After setting up your development environment, you can now build Peloton by following these installation instructions.
We use the GNU build system (also known as the
autotools) in Peloton. If you have never used autotools before, here's a short introduction.
In this assignment, you will need to modify only one file (
src/backend/executor/hash_join_executor.cpp). A function stub for the hash join executor is provided. You will not need to make any changes to any other file in the system.
We adopt a tile-based architecture in Peloton. Read this overview for more information about this architecture. The storage engine stores tuples in tile groups that are composed of physical tiles. The execution engine operates on logical tiles.
The hash join operator that you are to implement will consume logical tiles from its two child operators in the query plan tree and produce a set of join logical tiles, like this. For instance, the left child operator can be a left table sequential scan operator, while the right child operator is a hash operator. The child operator of this hash operator is in turn a right table sequential scan operator.
Peloton contains an implementation of the nested-loop join operator. All the join operator implementations -- like nested-loop join operator, merge join operator, and hash join operator -- derive from an abstract join operator base class. This class contains several functions for simplifying the implementation of different join algorithms. Make use of these functions in your hash join operator implementation. For instance, the
AbstractJoinExecutorclass contains functions for building an output join logical tile (
BuildOutputLogicalTile), buffering logical tiles (
BufferRightTile), constructing position lists (
BuildPostitionLists), handling different join types (
BuildOuterJoinOutput), etc. Go over the nested-loop join operator to understand how to make use of the functions in the
You are provided with a hash operator that takes in a stream of logical tiles, for instance from a sequential scan operator, and builds a hash table on top of it.

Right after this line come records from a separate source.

(** [PmpRegion] computes the architectural interval. *)
Lemma PmpRegion_range s i :
  csr_inv s -> 0 <= i < kPmpCount ->
  match PmpRegion s i with
  | Some (base, size) => pmp_range s i base (base + size) /\ 0 <= base /\ base + size < 2 ^ 64
  | None => forall lo hi, ~ pmp_range s i lo hi
  end.
Proof.
  intros Hi Hr. unfold PmpRegion. change (PmpCfg s i) with (pmp_cfg_of s i).
  pose proof (pmpaddr_at s i Hi Hr) as Ha. set (addr := arr (pmpaddr s) i) in *.
  destruct (Z.eqb_spec (pmp_cfg_of s i .& kPmpAMask) kPmpATor) as [ET|ET].
  - set (lo := if 0 <? i then _ else 0).
    assert (Hlo : rng 54 lo).
    { unfold lo. destruct (Z.ltb_spec 0 i); [|rng]. apply rng_ldiff; [lia|]. apply pmpaddr_at; [done|lia]. }
    assert (Hhi : rng 54 (addr &~ 3)) by rng.
    destruct (Z.leb_spec (addr &~ 3) lo) as [Hle|Hlt].
    + intros l h [_ -> -> Hlt|? HA]; [fold lo addr in Hlt; lia|]. rewrite ET in HA. done.
    + rewrite (u64_shiftl lo 2 54), (u64_shiftl _ 2 54) by (done || lia || (unfold rng in *; lia)).
      unfold rng in *. split; [|lia]. apply pmp_tor; fold lo addr; (done || lia).
  - destruct (Z.eqb_spec (pmp_cfg_of s i .& kPmpAMask) kPmpANa4) as [E4|E4].
    + exfalso. unfold pmp_cfg_of in E4. pose proof (ci_pmpcfg _ Hi) as [Hl Hc].
      unfold kPmpCount in Hr.
      assert (0 <= i / 8 < 2) by (split; [apply Z.div_pos|apply Z.div_lt_upper_bound]; lia).
      eapply (Forall_arr _ _ (i / 8)) in Hc as [_ Hc]; [|rewrite Hl; done].
      by apply (Hc (i mod 8)); [apply Z.mod_pos_bound|].
    + destruct (Z.eqb_spec (pmp_cfg_of s i .& kPmpAMask) kPmpANapot) as [EN|EN].
      * destruct (napot_count addr Ha) as [Hn Ht].
        destruct (Z.eqb_spec ((2 ^ 64 - 1) .^ addr) 0) as [E0|_].
        { exfalso. apply Z.lxor_eq in E0. unfold rng in Ha. lia. }
        set (n := count_zeros _ _ _) in *.
        destruct (napot_region addr n Ha Hn Ht) as (Hs & Hal & Hin & Hw).
        rewrite Hs in *. split; [|split; [apply (rng_wrap 64); lia|done]].
        by apply (pmp_napot s i _ _ n); [| lia| | |fold addr| ].
      * intros l h [HA|? HA]; rewrite HA in *; done.
Qed.

(** *** The decision *)

(** Entry [i] overlaps the access. *)
Definition pmp_hits s (addr len i : Z) : Prop :=
  exists lo hi, pmp_range s i lo hi /\ addr < hi /\ lo < addr + len.

Definition acc_needs (acc : acc_class) : list Z :=
  match acc with
  | acc_ifetch => [kPmpX] | acc_read => [kPmpR] | acc_write => [kPmpW] | acc_amo => [kPmpR; kPmpW]
  end.

(** Entry [i] contains the whole access and grants it. *)
Definition pmp_grants s (addr len : Z) (acc : acc_class) (mode i : Z) : Prop :=
  (exists lo hi, pmp_range s i lo hi /\ lo <= addr /\ addr + len <= hi) /\
  ((mode = kPrivMachine /\ tst (pmp_cfg_of s i) kPmpL = false) \/
   Forall (fun b => tst (pmp_cfg_of s i) b = true) (acc_needs acc)).

Definition pmp_spec s (addr len : Z) (acc : acc_class) (mode from : Z) (active : bool) : Prop :=
  (exists i, from <= i < kPmpCount /\ pmp_hits s addr len i /\
     (forall j, from <= j < i -> ~ pmp_hits s addr len j) /\ pmp_grants s addr len acc mode i) \/
  ((forall i, from <= i < kPmpCount -> ~ pmp_hits s addr len i) /\
   (mode = kPrivMachine \/
    active = false /\ forall i lo hi, from <= i < kPmpCount -> ~ pmp_range s i lo hi)).

Lemma acc_needs_bool acc cfg :
  negb ((bool_decide (acc = acc_read \/ acc = acc_amo) && negb (tst cfg kPmpR)) ||
        (bool_decide (acc = acc_write \/ acc = acc_amo) && negb (tst cfg kPmpW)) ||
        (bool_decide (acc = acc_ifetch) && negb (tst cfg kPmpX))) = true <->
  Forall (fun b => tst cfg b = true) (acc_needs acc).
Proof.
  destruct acc; cbn [acc_needs]; rewrite ?Forall_cons, Forall_nil;
    repeat (rewrite bool_decide_true by auto || rewrite bool_decide_false by naive_solver); simpl;
    destruct (tst cfg kPmpR), (tst cfg kPmpW), (tst cfg kPmpX); simpl; naive_solver.
Qed.

(** Skipping an entry that does not decide. *)
Lemma pmp_spec_skip s addr len acc mode i active active' :
  0 <= i < kPmpCount -> ~ pmp_hits s addr len i ->
  (active' = false <-> active = false /\ forall lo hi, ~ pmp_range s i lo hi) ->
  pmp_spec s addr len acc mode (i + 1) active' <-> pmp_spec s addr len acc mode i active.
Proof.
  intros Hi Hno Ha. unfold pmp_spec.
  assert (Hsplit : forall j, i <= j -> j = i \/ i + 1 <= j) by lia. split.
  - intros [(k & Hk & Hh & Hpre & Hg)|[Hn Hm]].
    + left. exists k. split_and!; [lia|lia|done| |done]. intros j Hj.
      destruct (Hsplit j ltac:(lia)) as [->|]; [done|]. apply Hpre; lia.
    + right. split.
      * intros j Hj. destruct (Hsplit j ltac:(lia)) as [->|]; [done|]. apply Hn; lia.
      * destruct Hm as [|[Hf Hr]]; [by left|right]. apply Ha in Hf as [Hf Hi'].
        split; [done|]. intros j lo hi Hj. destruct (Hsplit j ltac:(lia)) as [->|]; [apply Hi'|]. apply Hr; lia.
  - intros [(k & Hk & Hh & Hpre & Hg)|[Hn Hm]].
    + left. exists k. destruct (Hsplit k ltac:(lia)) as [->|]; [done|].
      split_and!; [lia|lia|done| |done]. intros j Hj. apply Hpre; lia.
    + right. split; [intros j Hj; apply Hn; lia|].
      destruct Hm as [|[Hf Hr]]; [by left|right]. split.
      * apply Ha. split; [done|]. intros. apply Hr; lia.
      * intros. apply Hr; lia.
Qed.

Lemma pmp_scan_spec s addr len acc mode :
  csr_inv s -> 0 <= addr -> 0 < len -> addr + len < 2 ^ 64 ->
  forall n i active, 0 <= i -> i + Z.of_nat n = kPmpCount ->
  pmp_scan s addr len acc mode n i active = true <-> pmp_spec s addr len acc mode i active.
Proof.
  intros Hinv Ha Hl Hw. induction n as [|n IH]; intros i active Hi Hn.
  - simpl. unfold pmp_spec. split.
    + intros E. right. split; [lia|]. destruct active; simpl in E; [left; by apply Z.eqb_eq|right].
      split; [done|lia].
    + intros [?|[_ [->|[-> _]]]]; [naive_solver lia|by destruct active|done].
  - simpl. pose proof (PmpRegion_range s i Hinv ltac:(lia)) as HR.
    destruct (PmpRegion s i) as [[base size]|].
    + destruct HR as (HR & Hb & Hbs).
      assert (Hsz : base < base + size) by (destruct HR; lia).
      rewrite !wrap_small by (unfold rng; lia).
      destruct ((addr <? base + size) && (base <? addr + len)) eqn:Eany; cbn [negb].
      * apply andb_true_iff in Eany as [E1%Z.ltb_lt E2%Z.ltb_lt].
        assert (Hh : pmp_hits s addr len i) by (exists base, (base + size); auto).
        assert (Hdec : pmp_spec s addr len acc mode i active <-> pmp_grants s addr len acc mode i).
        { unfold pmp_spec. split.
          - intros [(k & Hk & Hhk & Hpre & Hg)|[Hno _]].
            + destruct (Z.eq_dec k i) as [->|]; [done|]. destruct (Hpre i); [lia|done].
            + destruct (Hno i); [lia|done].
          - intros Hg. left. exists i. split_and!; [lia|lia|done|lia|done]. }
        rewrite Hdec. change (PmpCfg s i) with (pmp_cfg_of s i).
        destruct ((base <=? addr) && (addr + len <=? base + size)) eqn:Ein; cbn [negb].
        -- apply andb_true_iff in Ein as [E3%Z.leb_le E4%Z.leb_le].
           assert (Hg : pmp_grants s addr len acc mode i <->
             (mode = kPrivMachine /\ tst (pmp_cfg_of s i) kPmpL = false) \/
             Forall (fun b => tst (pmp_cfg_of s i) b = true) (acc_needs acc)).
           { unfold pmp_grants. split; [by intros [_ ?]|]. split; [|done]. exists base, (base + size); auto. }
           rewrite Hg, <- acc_needs_bool.
           destruct (Z.eqb_spec mode kPrivMachine), (tst (pmp_cfg_of s i) kPmpL); cbn [andb negb]; naive_solver.
        -- split; [done|]. intros [(lo & hi & HR' & ? & ?) _]. exfalso.
           destruct (pmp_range_det _ _ _ _ _ _ HR HR') as [<- <-].
           apply andb_false_iff in Ein as [?%Z.leb_gt|?%Z.leb_gt]; lia.
      * rewrite IH by lia. apply pmp_spec_skip; [lia| |].
        -- intros (lo & hi & HR' & ? & ?). destruct (pmp_range_det _ _ _ _ _ _ HR HR') as [<- <-].
           apply andb_false_iff in Eany as [?%Z.ltb_ge|?%Z.ltb_ge]; lia.
        -- split; [done|]. intros [_ Hno]. by destruct (Hno _ _ HR).
    + rewrite IH by lia. apply pmp_spec_skip; [lia| |naive_solver].
      intros (lo & hi & HR' & _). by apply HR in HR'.
Qed.

(** C4: the PMP check is the architectural rule over plain intervals: with the CSR invariant and an
    access that does not wrap, it allows the access exactly when the lowest-numbered entry
    overlapping it contains it and grants it (or the entry is unlocked and the mode is M), and, when
    no entry overlaps, exactly in M mode or when no entry is configured at all. *)
Theorem pmp_allowed_spec s addr len acc mode :
  csr_inv s -> 0 <= addr -> 0 < len -> addr + len < 2 ^ 64 ->
  RiscvPmpAllowed s addr len acc mode = true <-> pmp_spec s addr len acc mode 0 false.
Proof. intros. by apply pmp_scan_spec. Qed.
End pmp_props.

(** ** The translation cache *)

Section tlb.
Context {Dev : Type}.
Implicit Types s : RiscvState Dev.

(** 512 entries with page-aligned bases, none from a later generation. *)
Definition tlb_ok s : Prop :=
  length (tlb s) = 512%nat /\
  Forall (fun e => te_pbase e &~ 0xfff = te_pbase e /\ te_gen e <= tlb_gen s) (tlb s).

Lemma tlb_set_range vpn acc : 0 <= tlb_set vpn acc < 256.
Proof.
  unfold tlb_set, kTlbSets. change (256 - 1) with (2 ^ 8 - 1). rewrite land_ones_wrap by lia.
  by apply rng_wrap.
Qed.

Lemma tlb_victim_way s vpn acc : (tlb_victim s vpn acc).1 = 0 \/ (tlb_victim s vpn acc).1 = 1.
Proof.
  unfold tlb_victim. repeat case_match; simpl; auto.
  rewrite (land_ones_wrap _ 1) by lia. pose proof (rng_wrap 1 (tlb_clock s) ltac:(lia)) as [? ?]. lia.
Qed.

Lemma tlb_fill_ok s eff vpn acc paddr h : tlb_ok s -> tlb_ok (tlb_fill s eff vpn acc paddr h).
Proof.
  intros [Hl Hf]. unfold tlb_fill. destruct (tlb_victim _ _ _). split; rsimpl.
  - by rewrite length_arr_set.
  - apply Forall_arr_set; [done|]. simpl. split; [|lia]. zbits.
Qed.

(** The filled entry is the one the next lookup of the page finds. *)
Lemma tlb_fill_lookup s eff vpn acc paddr h :
  tlb_ok s -> tlb_lookup s eff vpn acc = None ->
  exists e, tlb_lookup (tlb_fill s eff vpn acc paddr h) eff vpn acc = Some e /\
    te_pbase e = paddr &~ 0xfff /\ te_host e = h.
Proof.
  intros [Hl _] Hmiss. unfold tlb_fill. pose proof (tlb_victim_way s vpn acc) as Hw.
  pose proof (tlb_set_range vpn acc) as Hr.
  destruct (tlb_victim s vpn acc) as [w clk]. simpl in Hw.
  set (te := mkTlbEntry _ _ _ _ _ _ _ _ _ _ _).
  set (s' := s <| tlb := _ |> <| tlb_clock := _ |>).
  assert (Hm : forall e, tlb_match s' eff vpn acc e = tlb_match s eff vpn acc e) by reflexivity.
  assert (Hte : tlb_match s eff vpn acc te = true).
  { unfold tlb_match, te; simpl. by rewrite !Z.eqb_refl. }
  exists te. split; [|done]. unfold tlb_lookup in *. rewrite !Hm.
  unfold tlb_way, kTlbWays in *. unfold s'; rsimpl.
  destruct (tlb_match s eff vpn acc (arr (tlb s) (tlb_set vpn acc * 2 + 0))) eqn:E0; [done|].
  destruct Hw as [-> | ->].
  - rewrite !arr_set_eq by lia. by rewrite Hte.
  - rewrite arr_set_ne, E0, !arr_set_eq by lia. by rewrite Hte.
Qed.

IMPORTANT: Here's a high-level overview of the expected hash join operator implementation. First, buffer the logical tiles from the left and right child operator. Then, build an output logical tile based on the left and right logical tile. Get the hash table from the hash executor (
hash_executor_). Then, go over the left logical tile one tuple at a time. For every tuple in the left logical tile, we look up any matching tuples in the hash table built on top of the right child's table. Next, we record matching left and right rows. Finally, we build an output join logical tile if we have any matching tuples. We make use of
BuildOuterJoinOutputwhen we are done processing logical tiles from the left child or right child. Notice the similarities between the hash join operator's description and the nested-loop join operator's implementation.

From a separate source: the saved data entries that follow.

(** Result, and the PTE update written on the way.  An access fault carries the
    virtual address when the leaf's target is denied and the entry's physical
    address when a page-table entry cannot be read: the second is what mmu.c
    does, although its opening comment promises the virtual address in both. *)
Definition ref_translate {Dev} (s : RiscvState Dev) (pt : Z -> pte_src) (eff vaddr size : Z) (acc : acc_class)
    : xlate * option (Z * Z) :=
  let sv48 := satp_mode s =? kSatpModeSv48 in
  if negb (ref_canonical (if sv48 then 48 else 39) vaddr) then (XPageFault, None)
  else
  match ref_walk pt vaddr (if sv48 then 4 else 3) (satp s mod 2 ^ 44) with
  | WPageFault => (XPageFault, None)
  | WAccessFault a => (XAccessFault a a, None)
  | WDevice => (XDevice, None)
  | WLeaf pte a level =>
      if negb (ref_perm eff acc (tst (mstatus s) kMstatusSum) (tst (mstatus s) kMstatusMxr)
                 (tst (menvcfg s) kMenvcfgAdue) (Z.testbit pte 4) (Z.testbit pte 1) (Z.testbit pte 2)
                 (Z.testbit pte 3) (Z.testbit pte 7))
      then (XPageFault, None)
      else
        let pte' := ref_ad acc pte in
        let upd := if pte' =? pte then None else Some (a, pte') in
        if ref_misaligned level pte then (XPageFault, upd)
        else
          let pa := ref_paddr level pte vaddr in
          if negb (RiscvPmpAllowed s pa size acc (priv s)) then (XAccessFault vaddr pa, upd)
          else (XOk pa, upd)
  end.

Your hash join operator must support
LEFT OUTER JOIN,
RIGHT OUTER JOIN, and
FULL OUTER JOINjoin types for any data type or table size. You can assume that there is always sufficient memory available (i.e., you do not need to spill intermediate data to disk). The nested-loop join operator supports all these join types.

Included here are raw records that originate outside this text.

(* ===== verification/RvExecC.v ===== *)
(** * Compressed instructions (cpu/isa/riscv64/exec.c, [riscv_exec_c])

    One definition per quadrant of the C extension. *)

From S2P Require Import Prelude Bus Ram RvState RvCsr RvMmu RvFp RvExec.

(** ** Immediates *)

Definition c_imm4spn (i : Z) : Z := fld i 11 2 4 .| fld i 7 4 6 .| fld i 6 1 2 .| fld i 5 1 3.
Definition c_imm_w (i : Z) : Z := fld i 10 3 3 .| fld i 6 1 2 .| fld i 5 1 6.
Definition c_imm_d (i : Z) : Z := fld i 10 3 3 .| fld i 5 2 6.
Definition c_imm6 (i : Z) : Z := fld i 12 1 5 .| fld i 2 5 0.
Definition c_imm16sp (i : Z) : Z :=
  sext (fld i 12 1 9 .| fld i 6 1 4 .| fld i 5 1 6 .| fld i 3 2 7 .| fld i 2 1 5) 10.
Definition c_imm_lui (i : Z) : Z := sext (fld i 12 1 17 .| fld i 2 5 12) 18.
Definition c_imm_j (i : Z) : Z :=
  sext (fld i 12 1 11 .| fld i 11 1 4 .| fld i 9 2 8 .| fld i 8 1 10 .| fld i 7 1 6 .| fld i 6 1 7 .|
        fld i 3 3 1 .| fld i 2 1 5) 12.
Definition c_imm_b (i : Z) : Z :=
  sext (fld i 12 1 8 .| fld i 10 2 3 .| fld i 5 2 6 .| fld i 3 2 1 .| fld i 2 1 5) 9.
Definition c_imm_ldsp (i : Z) : Z := fld i 12 1 5 .| fld i 5 2 3 .| fld i 2 3 6.
Definition c_imm_lwsp (i : Z) : Z := fld i 12 1 5 .| fld i 4 3 2 .| fld i 2 2 6.
Definition c_imm_sdsp (i : Z) : Z := fld i 10 3 3 .| fld i 7 3 6.
Definition c_imm_swsp (i : Z) : Z := fld i 9 4 2 .| fld i 7 2 6.

(** Register fields. *)
Definition c_f3 (i : Z) : Z := (i .>> 13) .& 7.
Definition c_rd (i : Z) : Z := (i .>> 7) .& 31.
Definition c_rs2 (i : Z) : Z := (i .>> 2) .& 31.
Definition c_lo (i : Z) : Z := 8 + ((i .>> 2) .& 7).
Definition c_hi (i : Z) : Z := 8 + ((i .>> 7) .& 7).

Section exec_c.
Context {Ops Dev W : Type} `{BusDevices Ops Dev W}.
Variable dbg_mem : bool.
#[local] Abbreviation MM := (M (Mach Ops Dev W)).
#[local] Abbreviation mload := (riscv_mem_load dbg_mem).
#[local] Abbreviation mstore := (riscv_mem_store dbg_mem).

(** Quadrant 0: register-relative loads and stores. *)
Definition c_quad0 (i : Z) : MM unit :=
  let rdq := c_lo i in
  let rs1q := c_hi i in
  switch (c_f3 i)
  [ (0, if c_imm4spn i =? 0 then illegal i
        else (sp <- getx 2 ;; setx rdq (u64 (sp + c_imm4spn i))));
    (1, fp_enter i ;;; b <- getx rs1q ;; v <- mload (u64 (b + c_imm_d i)) 8 acc_read ;; setf rdq v);
    (2, b <- getx rs1q ;; v <- load dbg_mem (u64 (b + c_imm_w i)) 4 true ;; setx rdq v);
    (3, b <- getx rs1q ;; v <- load dbg_mem (u64 (b + c_imm_d i)) 8 false ;; setx rdq v);
    (5, fp_enter i ;;; b <- getx rs1q ;; v <- getf rdq ;; mstore (u64 (b + c_imm_d i)) 8 v);
    (6, b <- getx rs1q ;; v <- getx rdq ;; mstore (u64 (b + c_imm_w i)) 4 v);
    (7, b <- getx rs1q ;; v <- getx rdq ;; mstore (u64 (b + c_imm_d i)) 8 v) ]
  (illegal i).

(** The arithmetic group of quadrant 1. *)
Definition c_arith (i : Z) : MM unit :=
  let sub := (i .>> 10) .& 3 in
  let rdq := c_hi i in
  let rs2q := c_lo i in
  a <- getx rdq ;;
  b <- getx rs2q ;;
  if (sub =? 0) || (sub =? 1) then
    let shamt := c_imm6 i in
    if (rdq =? 0) || (shamt =? 0) then mret' tt
    else setx rdq (if sub =? 0 then a .>> shamt else u64 (s64 a .>> shamt))
  else if sub =? 2 then
    if rdq =? 0 then mret' tt else setx rdq (a .& sext (c_imm6 i) 6)
  else if Z.testbit i 12 then
    let kind := (i .>> 5) .& 3 in
    if (rdq =? 0) || (rs2q =? 0) then mret' tt
    else if 1 <? kind then illegal i
    else setx rdq (if kind =? 0 then sext (u32 (a - b)) 32 else sext (u32 (a + b)) 32)
  else
    if (rdq =? 0) || (rs2q =? 0) then mret' tt
    else setx rdq (switch ((i .>> 5) .& 3) [ (0, u64 (a - b)); (1, a .^ b); (2, a .| b) ] (a .& b)).

Definition c_quad1 (p i : Z) : MM Z :=
  let rdd := c_rd i in
  let next (m : MM unit) : MM Z := m ;;; mret' (u64 (p + 2)) in
  let br (test : Z -> bool) : MM Z :=
    v <- getx (c_hi i) ;; mret' (if test v then u64 (p + c_imm_b i) else u64 (p + 2)) in
  switch (c_f3 i)
  [ (0, next (when negb (rdd =? 0) do (a <- getx rdd ;; setx rdd (u64 (a + sext (c_imm6 i) 6)))));
    (1, next (if rdd =? 0 then illegal i
              else (a <- getx rdd ;; setx rdd (sext (u32 (u32 a + u32 (sext (c_imm6 i) 6))) 32))));
    (2, next (setx rdd (sext (c_imm6 i) 6)));
    (3, next (if rdd =? 2 then (a <- getx 2 ;; setx 2 (u64 (a + c_imm16sp i)))
              else when negb (rdd =? 0) && negb (c_imm_lui i =? 0) do setx rdd (c_imm_lui i)));
    (4, next (c_arith i));
    (5, mret' (u64 (p + c_imm_j i)));
    (6, br (fun v => v =? 0));
    (7, br (fun v => negb (v =? 0))) ]
  (illegal i).

Definition c_quad2 (p i : Z) : MM Z :=
  let rdd := c_rd i in
  let rs2v := c_rs2 i in
  let next (m : MM unit) : MM Z := m ;;; mret' (u64 (p + 2)) in
  switch (c_f3 i)
  [ (0, next (let shamt := c_imm6 i in
              if (rdd =? 0) || (shamt =? 0) then mret' tt
              else (a <- getx rdd ;; setx rdd (u64 (a .<< shamt)))));
    (1, next (when negb (rdd =? 0) do
                (sp <- getx 2 ;; v <- mload (u64 (sp + c_imm_ldsp i)) 8 acc_read ;; setf rdd v)));
    (2, next (if rdd =? 0 then illegal i
              else (sp <- getx 2 ;; v <- load dbg_mem (u64 (sp + c_imm_lwsp i)) 4 true ;; setx rdd v)));
    (3, next (if rdd =? 0 then illegal i
              else (sp <- getx 2 ;; v <- load dbg_mem (u64 (sp + c_imm_ldsp i)) 8 false ;; setx rdd v)));
    (4, if negb (Z.testbit i 12) then
          if rs2v =? 0 then
            (if rdd =? 0 then illegal i else (a <- getx rdd ;; mret' (a &~ 1)))
          else next (when negb (rdd =? 0) do (b <- getx rs2v ;; setx rdd b))
        else if rs2v =? 0 then
          (if rdd =? 0 then raise_ kExBreakpoint p
           else (a <- getx rdd ;; setx 1 (u64 (p + 2)) ;;; mret' (a &~ 1)))
        else next (when negb (rdd =? 0) do (a <- getx rdd ;; b <- getx rs2v ;; setx rdd (u64 (a + b)))));
    (5, next (when negb (rs2v =? 0) do
                (sp <- getx 2 ;; v <- getf rs2v ;; mstore (u64 (sp + c_imm_sdsp i)) 8 v)));
    (6, next (sp <- getx 2 ;; v <- getx rs2v ;; mstore (u64 (sp + c_imm_swsp i)) 4 v));
    (7, next (sp <- getx 2 ;; v <- getx rs2v ;; mstore (u64 (sp + c_imm_sdsp i)) 8 v)) ]
  (illegal i).

Definition riscv_exec_c (i : Z) : MM Z :=
  p <- getpc ;;
  let quad := i .& 3 in
  if quad =? 0 then c_quad0 i ;;; mret' (u64 (p + 2))
  else if quad =? 1 then c_quad1 p i
  else c_quad2 p i.
End exec_c.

Peloton Testing Framework : You can test the hash join operator by making use of the join test case. The join test case exercises all the join types in the different join operator implementations. Take a look at the join test case to understand how the planner uses the hash plan node as a child node of the hash join plan node.
cd build/tests make check-build valgrind --leak-check=yes --trace-children=yes --track-origins=yes ./join_test
PSQL Command-line Interface: We are also providing a SQL script for testing your implementation and also getting used to the Peloton's command line interface. Follow these instructions to launch Peloton's
psqlterminal, and then load in this SQL script to run it.
You can cross check your output with the expected output. If you are using the command-line terminal to test the hash join operator, you will need to explicitly disable the other join operators to force the optimizer to pick the hash join operator as shown here.
In any large software system, it is critical to follow some conventions to allow everyone to build on top of each other's work. Here's a short list of rules that you should follow while hacking on Peloton. For instance, use
class UpperCaseCamelCasefor type names,
int lower_case_with_underscoresfor variable/method/function names. Always use descriptive names and comment generously.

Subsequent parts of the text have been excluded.